Marina 1.


Desde la azotea del café donde estaba Marina se leía el número 684. Contó tres ventanas, del lado derecho había una azotea curiosa llena de escaleras que igual te llevaban al cielo, al infierno o a ningún lado. Del lado izquierdo había un hueco entre todos los edificios por donde se colaba la vista a un horizonte lleno de casas pequeñas y apretadas que, por la lejanía, parecían el hogar de una comunidad de enanos.

Marina había caminado un buen rato por el centro, el clima era caluroso y los pies le dolían. Había terminado, por fin, en el cafecito que tanta curiosidad le generaba, al que prometió ir con Pamela, sin embargo esa tarde estaba sola. Aunque Marina amaba el centro de la ciudad N, ese día le resultó incómodo, lo que no era extraño, pues ese día, por sí solo, había sido eso: incómodo. Tras la noticia que había recibido una noche antes, apenas durmió, apenas logró levantarse y había terminado por vomitar la comida, así que moría de hambre, pero el cafecito curioso, ese día sólo servía café.

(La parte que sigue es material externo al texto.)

Lemma splitKey_mono val pieces : forall acc c,
  is_Some (acc !! c) -> is_Some (splitKey val acc pieces !! c).
Proof.
  induction pieces as [|v pieces IH]; intros acc c Hc; simpl; [done|].
  apply IH. destruct (decide (TrimSpace v = c)) as [<-|Hne].
  - rewrite lookup_insert_eq. by eexists.
  - by rewrite lookup_insert_ne.
Qed.

Lemma splitKey_bound val pieces : forall acc v,
  v ∈ pieces -> is_Some (splitKey val acc pieces !! TrimSpace v).
Proof.
  induction pieces as [|v' pieces IH]; intros acc v Hv; simpl.
  - by apply not_elem_of_nil in Hv.
  - apply elem_of_cons in Hv as [->|Hv].
    + apply splitKey_mono. rewrite lookup_insert_eq. by eexists.
    + by apply IH.
Qed.

Lemma splitAll_lookup bindings : forall acc c q,
  splitAll acc bindings !! c = Some q ->
  acc !! c = Some q
  \/ exists k v, (k, q) ∈ bindings /\ v ∈ Split k ", " /\ c = TrimSpace v.
Proof.
  induction bindings as [|[k val] bindings IH]; intros acc c q; simpl; [by left|].
  intros H. destruct (IH _ _ _ H) as [Hacc|(k' & v & Hin & Hv & ->)].
  - destruct (splitKey_lookup _ _ _ _ _ Hacc) as [?|(-> & v & Hv & ->)];
      [by left|].
    right. exists k, v. split; [apply list_elem_of_here|done].
  - right. exists k', v. split; [by apply list_elem_of_further|done].
Qed.

Lemma splitAll_mono bindings : forall acc c,
  is_Some (acc !! c) -> is_Some (splitAll acc bindings !! c).
Proof.
  induction bindings as [|[k val] bindings IH]; intros acc c Hc; simpl; [done|].
  apply IH. by apply splitKey_mono.
Qed.

Lemma splitAll_bound bindings : forall acc k val v,
  (k, val) ∈ bindings -> v ∈ Split k ", " ->
  is_Some (splitAll acc bindings !! TrimSpace v).
Proof.
  induction bindings as [|[k' val'] bindings IH]; intros acc k val v Hin Hv; simpl.
  - by apply not_elem_of_nil in Hin.
  - apply elem_of_cons in Hin as [Heq|Hin].
    + injection Heq as <- <-. apply splitAll_mono. by apply splitKey_bound.
    + by apply IH with (k := k) (val := val).
Qed.

(** ** Decoding: what [yaml.Unmarshal] allocates *)

Lemma keeps_refl h : keeps h h.
Proof. by intros a o Ha _. Qed.

Lemma keeps_trans h1 h2 h3 : keeps h1 h2 -> keeps h2 h3 -> keeps h1 h3.
Proof. intros H12 H23 a o Ha Ho. apply H23; [by apply H12|done]. Qed.

Lemma keeps_alloc h o : keeps h (<[fresh (dom h) := o]> h).
Proof. intros a x Ha _. by apply insert_fresh_preserves. Qed.

Lemma keeps_lockStore h r m m' :
  h !! r = Some (OLock m) -> keeps h (<[r := OLock m']> h).
Proof.
  intros Hr a o Ha Ho. destruct (decide (r = a)) as [->|Hne].
  - rewrite Hr in Ha. injection Ha as <-. by destruct (Ho m).
  - by rewrite lookup_insert_ne.
Qed.

Lemma depsOk_keeps h h' p :
  keeps h h' -> depsOk h p = true ->
  depsOk h' p = true /\ depsVal h' p = depsVal h p.
Proof.
  intros Hk. unfold depsOk, depsVal. destruct p as [a|]; [|done].
  destruct (h !! a) as [[e|x|d]|] eqn:Ha; try discriminate.
  intros _. by rewrite (Hk _ _ Ha).
Qed.

Lemma entryOk_keeps h h' p :
  keeps h h' -> entryOk h p = true ->
  entryOk h' p = true /\ blockOf h' p = blockOf h p.
Proof.
  intros Hk Hok. destruct (entryOk_inv _ _ Hok) as (a & e & -> & Ha & Hd & Ho).
  destruct (depsOk_keeps _ _ _ Hk Hd) as [Hd' Hdv].
  destruct (depsOk_keeps _ _ _ Hk Ho) as [Ho' Hov].
  unfold entryOk, blockOf. rewrite Ha, (Hk _ _ Ha) by done.
  by rewrite Hd', Ho', Hdv, Hov.
Qed.

Lemma run_allocDeps h d :
  exists p h', allocDeps d h = Some (p, h')
    /\ keeps h h' /\ (forall a o, h !! a = Some o -> h' !! a = Some o)
    /\ depsOk h' p = true /\ depsVal h' p = d.
Proof.
  destruct d as [m|]; simpl.
  - eexists _, _. rewrite (run_bind _ _ _ _ _ (run_alloc _ _)).
    split; [reflexivity|]. split; [apply keeps_alloc|].
    split; [intros a o; apply insert_fresh_preserves|].
    unfold depsOk, depsVal. by rewrite lookup_insert_eq.
  - exists None, h. split; [done|]. split; [apply keeps_refl|]. by repeat split.
Qed.

(** A decoded value is nil for a null and otherwise a new entry that
    reads back as the block; nothing that existed is touched. *)
Lemma run_allocBlock h b :
  exists p h', allocBlock b h = Some (p, h')
    /\ keeps h h' /\ (forall a o, h !! a = Some o -> h' !! a = Some o)
    /\ blockOf h' p = b
    /\ (p = None \/ entryOk h' p = true).
Proof.
  destruct b as [b|]; simpl.
  - destruct (run_allocDeps h (bDependencies b))
      as (d & h1 & Hrun1 & Hk1 & Hf1 & Hok1 & Hv1).
    destruct (run_allocDeps h1 (bOptionalDependencies b))
      as (o & h2 & Hrun2 & Hk2 & Hf2 & Hok2 & Hv2).
    rewrite (run_bind _ _ _ _ _ Hrun1), (run_bind _ _ _ _ _ Hrun2).
    rewrite (run_bind _ _ _ _ _ (run_alloc _ _)).
    eexists _, _. split; [reflexivity|].
    set (e := mkEntry (bVersion b) (bResolved b) (bIntegrity b) d o).
    assert (Hk3 : keeps h2 (<[fresh (dom h2) := OEntry e]> h2)) by apply keeps_alloc.
    destruct (depsOk_keeps _ _ _ Hk2 Hok1) as [Hok1' Hv1'].
    destruct (depsOk_keeps _ _ _ Hk3 Hok1') as [Hok1'' Hv1''].
    destruct (depsOk_keeps _ _ _ Hk3 Hok2) as [Hok2'' Hv2''].
    split; [by eauto using keeps_trans|].
    split; [intros a x Ha; by apply insert_fresh_preserves, Hf2, Hf1|].
    unfold blockOf, entryOk. rewrite lookup_insert_eq. simpl.
    rewrite Hok1'', Hok2'', Hv1'', Hv2'', Hv1', Hv1, Hv2.
    split; [by destruct b | by right].
  - exists None, h. split; [done|]. split; [apply keeps_refl|].
    split; [done|]. split; [done | by left].
Qed.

Desde el lugar que ocupaba Marina, era como una observadora, nadie notaba su presencia, pero ella podía verlo todo. Tenía que esperar a que el café se enfriara, pues Chelito siempre le dio la comida casi fría. Mientras esperaba, Marina pensaba si encontraría lugares como ese en la ciudad T, si haría amigos, si expondría alguna pintura o si se enamoraría de alguien; en este momento fue cuando un corazón de burbujas se formó en la superficie de su café, cualquiera hubiera pensado que era una señal, pero a Marina sólo le dio risa, la primera risa del día (así que, técnicamente, ya podía morir; su reto, por día, era mínimo una risa). Entre la mezcla de pensamientos sobre los cambios que traería la ciudad T, Marina terminó en algún lugar del pasado pensando en todo lo vivido en ciudad N, Joshua vino a su cabeza, y como vino de inesperado, igual se fue. Terminó pensando en Alan, en que ojalá le mandara un mensaje, porque a pesar de todo, prefería mil veces tomar ese café con él que sola.

Marina era, lo que diríamos, más alta que la mujer mexicana promedio; más o menos delgada, con piel blanca y cabello castaño bien largo, bastante normal, a excepción de que odiaba los zapatos, los celulares, las bolsas, el rímel y los relojes. Los zapatos eran feos porque no importa que tan cómodos fueran, siempre le lastimaban; los celulares los odiaba porque tenía que cargar con uno, y si algún día le daba por perderse ya no podría, pues la localizarían (al menos de que no contestara, entonces Chelito caería en una crisis de pánico); los relojes le recordaban el tiempo, el rímel le daba alergia y las bolsas… esas las odiaba porque sí. Mientras yo les cuento sobre quien era Marina, ella pensaba que últimamente le molestaba que las personas le lanzaran sogas, pero igual le molestaría si no lo hicieran.

Marina sentía hoyos en la barriga cada que veía un jetta gris platino o cada que el celular sonaba, odiaba esos segundos de tener que tomar el celular, asomarse a la pantallita, leer el número y caer en cuenta de quien llamaba. Ese día vio tres jettas grises platino y su celular sonó dos veces, pero no contestó (ninguna de las dos veces fue el número de Alan, y no le interesaba hablar con nadie más ese día). 

Después de pensar que odiaba que le lanzaran sogas (aunque probablemente lo que odiaba era que sus manos se resbalaran al tomar esas sogas) se puso a ver las personas pasar, y sentía que era ver al mundo girar; que ni su voz, ni sus manos, ni sus lágrimas podían escucharse, como le había dicho la otra tarde a Alejandro: Era sólo una persona más. Una persona más, ni Marina amiga de Pamela, Marina sueño de Alan, Marina sobrina de Chelito y Manuel, Marina confidente de Sara o Marina fanática de Joshua. Ahí, en esa azotea escondida de todos, Marina ni siquiera era Marina; entonces un chico en bicicleta que pasaba por la acera levantó la mirada y clavó los ojos en los ojos de Marina, Marina ya era alguien, era la chica de los ojos tristes de la azotea del café, eso bastó para que Marina le diera un último sorbo al café y se fuera, sola.